Task requirements -
Every line of the records counts; transcribe each one exactly.

Exercise input -
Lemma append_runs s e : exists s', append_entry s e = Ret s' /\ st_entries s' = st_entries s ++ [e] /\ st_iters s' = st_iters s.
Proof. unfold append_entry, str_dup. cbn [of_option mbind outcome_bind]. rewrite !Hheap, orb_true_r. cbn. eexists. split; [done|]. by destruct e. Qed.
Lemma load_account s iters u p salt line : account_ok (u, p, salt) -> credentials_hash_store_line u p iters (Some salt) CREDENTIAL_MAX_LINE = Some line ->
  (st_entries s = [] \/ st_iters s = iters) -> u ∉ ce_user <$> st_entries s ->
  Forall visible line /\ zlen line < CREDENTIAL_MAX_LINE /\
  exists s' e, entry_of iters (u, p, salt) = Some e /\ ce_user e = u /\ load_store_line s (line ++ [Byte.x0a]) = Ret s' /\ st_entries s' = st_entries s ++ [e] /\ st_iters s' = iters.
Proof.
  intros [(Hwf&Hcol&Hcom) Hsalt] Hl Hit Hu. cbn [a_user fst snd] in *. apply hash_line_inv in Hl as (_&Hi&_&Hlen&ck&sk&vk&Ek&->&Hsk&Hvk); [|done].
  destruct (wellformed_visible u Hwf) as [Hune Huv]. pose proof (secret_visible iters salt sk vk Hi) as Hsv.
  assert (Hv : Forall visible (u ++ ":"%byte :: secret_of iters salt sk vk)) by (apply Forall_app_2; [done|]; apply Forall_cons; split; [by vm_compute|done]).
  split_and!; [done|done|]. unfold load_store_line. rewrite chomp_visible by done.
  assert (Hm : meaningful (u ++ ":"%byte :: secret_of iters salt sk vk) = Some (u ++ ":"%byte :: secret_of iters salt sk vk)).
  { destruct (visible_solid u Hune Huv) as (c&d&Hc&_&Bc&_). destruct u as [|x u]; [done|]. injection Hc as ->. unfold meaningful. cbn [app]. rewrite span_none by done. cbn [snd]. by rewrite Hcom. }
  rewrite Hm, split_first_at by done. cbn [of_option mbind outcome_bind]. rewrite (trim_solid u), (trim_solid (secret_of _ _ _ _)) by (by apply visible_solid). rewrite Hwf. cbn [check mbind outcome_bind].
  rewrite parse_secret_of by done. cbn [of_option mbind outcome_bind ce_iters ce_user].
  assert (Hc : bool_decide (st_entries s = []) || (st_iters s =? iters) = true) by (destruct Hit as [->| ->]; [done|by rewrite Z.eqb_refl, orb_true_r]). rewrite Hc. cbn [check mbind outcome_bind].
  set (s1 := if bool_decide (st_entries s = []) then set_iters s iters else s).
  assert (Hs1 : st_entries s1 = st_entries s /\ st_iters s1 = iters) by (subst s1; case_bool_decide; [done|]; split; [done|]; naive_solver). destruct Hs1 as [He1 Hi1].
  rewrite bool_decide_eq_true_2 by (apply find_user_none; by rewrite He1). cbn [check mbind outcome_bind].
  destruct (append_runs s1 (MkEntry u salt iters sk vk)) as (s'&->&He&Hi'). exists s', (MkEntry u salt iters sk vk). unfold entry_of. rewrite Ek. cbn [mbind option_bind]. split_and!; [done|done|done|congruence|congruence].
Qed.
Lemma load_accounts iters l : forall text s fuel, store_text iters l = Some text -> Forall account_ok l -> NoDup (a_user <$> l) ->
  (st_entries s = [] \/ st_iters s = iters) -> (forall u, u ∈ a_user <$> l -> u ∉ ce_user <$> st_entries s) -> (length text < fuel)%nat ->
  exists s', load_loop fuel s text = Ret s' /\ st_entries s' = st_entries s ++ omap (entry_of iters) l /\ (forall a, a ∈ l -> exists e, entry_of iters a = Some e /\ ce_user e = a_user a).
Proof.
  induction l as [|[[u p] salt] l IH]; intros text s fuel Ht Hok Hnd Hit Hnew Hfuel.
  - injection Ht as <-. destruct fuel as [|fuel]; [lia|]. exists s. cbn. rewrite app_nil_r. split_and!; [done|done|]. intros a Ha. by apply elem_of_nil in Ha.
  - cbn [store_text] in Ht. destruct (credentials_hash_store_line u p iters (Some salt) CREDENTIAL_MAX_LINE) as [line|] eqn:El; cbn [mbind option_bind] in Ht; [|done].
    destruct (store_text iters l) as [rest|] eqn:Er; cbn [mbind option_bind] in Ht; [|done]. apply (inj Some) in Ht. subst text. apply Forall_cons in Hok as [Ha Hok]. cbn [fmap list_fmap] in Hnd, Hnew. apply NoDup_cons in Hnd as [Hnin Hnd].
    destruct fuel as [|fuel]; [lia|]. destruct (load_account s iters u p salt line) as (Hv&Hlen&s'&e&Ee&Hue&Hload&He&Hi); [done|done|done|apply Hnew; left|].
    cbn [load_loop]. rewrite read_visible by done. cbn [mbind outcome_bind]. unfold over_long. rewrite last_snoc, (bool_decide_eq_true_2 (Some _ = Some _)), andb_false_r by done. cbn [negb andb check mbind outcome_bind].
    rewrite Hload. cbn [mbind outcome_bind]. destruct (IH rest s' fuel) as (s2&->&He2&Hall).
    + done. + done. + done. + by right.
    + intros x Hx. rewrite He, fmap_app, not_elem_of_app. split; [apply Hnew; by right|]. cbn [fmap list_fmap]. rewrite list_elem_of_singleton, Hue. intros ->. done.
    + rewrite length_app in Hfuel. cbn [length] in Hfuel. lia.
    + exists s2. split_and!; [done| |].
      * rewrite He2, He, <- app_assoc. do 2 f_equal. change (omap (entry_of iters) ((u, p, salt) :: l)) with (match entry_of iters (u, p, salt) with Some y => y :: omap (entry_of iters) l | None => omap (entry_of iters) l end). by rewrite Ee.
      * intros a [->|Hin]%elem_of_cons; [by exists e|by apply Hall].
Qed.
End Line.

Answer area -
Lemma append_runs s e : exists s', append_entry s e = Ret s' /\ st_entries s' = st_entries s ++ [e] /\ st_iters s' = st_iters s.
Proof. unfold append_entry, str_dup. cbn [of_option mbind outcome_bind]. rewrite !Hheap, orb_true_r. cbn. eexists. split; [done|]. by destruct e. Qed.
Lemma load_account s iters u p salt line : account_ok (u, p, salt) -> credentials_hash_store_line u p iters (Some salt) CREDENTIAL_MAX_LINE = Some line ->
  (st_entries s = [] \/ st_iters s = iters) -> u ∉ ce_user <$> st_entries s ->
  Forall visible line /\ zlen line < CREDENTIAL_MAX_LINE /\
  exists s' e, entry_of iters (u, p, salt) = Some e /\ ce_user e = u /\ load_store_line s (line ++ [Byte.x0a]) = Ret s' /\ st_entries s' = st_entries s ++ [e] /\ st_iters s' = iters.
Proof.
  intros [(Hwf&Hcol&Hcom) Hsalt] Hl Hit Hu. cbn [a_user fst snd] in *. apply hash_line_inv in Hl as (_&Hi&_&Hlen&ck&sk&vk&Ek&->&Hsk&Hvk); [|done].
  destruct (wellformed_visible u Hwf) as [Hune Huv]. pose proof (secret_visible iters salt sk vk Hi) as Hsv.
  assert (Hv : Forall visible (u ++ ":"%byte :: secret_of iters salt sk vk)) by (apply Forall_app_2; [done|]; apply Forall_cons; split; [by vm_compute|done]).
  split_and!; [done|done|]. unfold load_store_line. rewrite chomp_visible by done.
  assert (Hm : meaningful (u ++ ":"%byte :: secret_of iters salt sk vk) = Some (u ++ ":"%byte :: secret_of iters salt sk vk)).
  { destruct (visible_solid u Hune Huv) as (c&d&Hc&_&Bc&_). destruct u as [|x u]; [done|]. injection Hc as ->. unfold meaningful. cbn [app]. rewrite span_none by done. cbn [snd]. by rewrite Hcom. }
  rewrite Hm, split_first_at by done. cbn [of_option mbind outcome_bind]. rewrite (trim_solid u), (trim_solid (secret_of _ _ _ _)) by (by apply visible_solid). rewrite Hwf. cbn [check mbind outcome_bind].
  rewrite parse_secret_of by done. cbn [of_option mbind outcome_bind ce_iters ce_user].
  assert (Hc : bool_decide (st_entries s = []) || (st_iters s =? iters) = true) by (destruct Hit as [->| ->]; [done|by rewrite Z.eqb_refl, orb_true_r]). rewrite Hc. cbn [check mbind outcome_bind].
  set (s1 := if bool_decide (st_entries s = []) then set_iters s iters else s).
  assert (Hs1 : st_entries s1 = st_entries s /\ st_iters s1 = iters) by (subst s1; case_bool_decide; [done|]; split; [done|]; naive_solver). destruct Hs1 as [He1 Hi1].
  rewrite bool_decide_eq_true_2 by (apply find_user_none; by rewrite He1). cbn [check mbind outcome_bind].
  destruct (append_runs s1 (MkEntry u salt iters sk vk)) as (s'&->&He&Hi'). exists s', (MkEntry u salt iters sk vk). unfold entry_of. rewrite Ek. cbn [mbind option_bind]. split_and!; [done|done|done|congruence|congruence].
Qed.
Lemma load_accounts iters l : forall text s fuel, store_text iters l = Some text -> Forall account_ok l -> NoDup (a_user <$> l) ->
  (st_entries s = [] \/ st_iters s = iters) -> (forall u, u ∈ a_user <$> l -> u ∉ ce_user <$> st_entries s) -> (length text < fuel)%nat ->
  exists s', load_loop fuel s text = Ret s' /\ st_entries s' = st_entries s ++ omap (entry_of iters) l /\ (forall a, a ∈ l -> exists e, entry_of iters a = Some e /\ ce_user e = a_user a).
Proof.
  induction l as [|[[u p] salt] l IH]; intros text s fuel Ht Hok Hnd Hit Hnew Hfuel.
  - injection Ht as <-. destruct fuel as [|fuel]; [lia|]. exists s. cbn. rewrite app_nil_r. split_and!; [done|done|]. intros a Ha. by apply elem_of_nil in Ha.
  - cbn [store_text] in Ht. destruct (credentials_hash_store_line u p iters (Some salt) CREDENTIAL_MAX_LINE) as [line|] eqn:El; cbn [mbind option_bind] in Ht; [|done].
    destruct (store_text iters l) as [rest|] eqn:Er; cbn [mbind option_bind] in Ht; [|done]. apply (inj Some) in Ht. subst text. apply Forall_cons in Hok as [Ha Hok]. cbn [fmap list_fmap] in Hnd, Hnew. apply NoDup_cons in Hnd as [Hnin Hnd].
    destruct fuel as [|fuel]; [lia|]. destruct (load_account s iters u p salt line) as (Hv&Hlen&s'&e&Ee&Hue&Hload&He&Hi); [done|done|done|apply Hnew; left|].
    cbn [load_loop]. rewrite read_visible by done. cbn [mbind outcome_bind]. unfold over_long. rewrite last_snoc, (bool_decide_eq_true_2 (Some _ = Some _)), andb_false_r by done. cbn [negb andb check mbind outcome_bind].
    rewrite Hload. cbn [mbind outcome_bind]. destruct (IH rest s' fuel) as (s2&->&He2&Hall).
    + done. + done. + done. + by right.
    + intros x Hx. rewrite He, fmap_app, not_elem_of_app. split; [apply Hnew; by right|]. cbn [fmap list_fmap]. rewrite list_elem_of_singleton, Hue. intros ->. done.
    + rewrite length_app in Hfuel. cbn [length] in Hfuel. lia.
    + exists s2. split_and!; [done| |].
      * rewrite He2, He, <- app_assoc. do 2 f_equal. change (omap (entry_of iters) ((u, p, salt) :: l)) with (match entry_of iters (u, p, salt) with Some y => y :: omap (entry_of iters) l | None => omap (entry_of iters) l end). by rewrite Ee.
      * intros a [->|Hin]%elem_of_cons; [by exists e|by apply Hall].
Qed.
End Line.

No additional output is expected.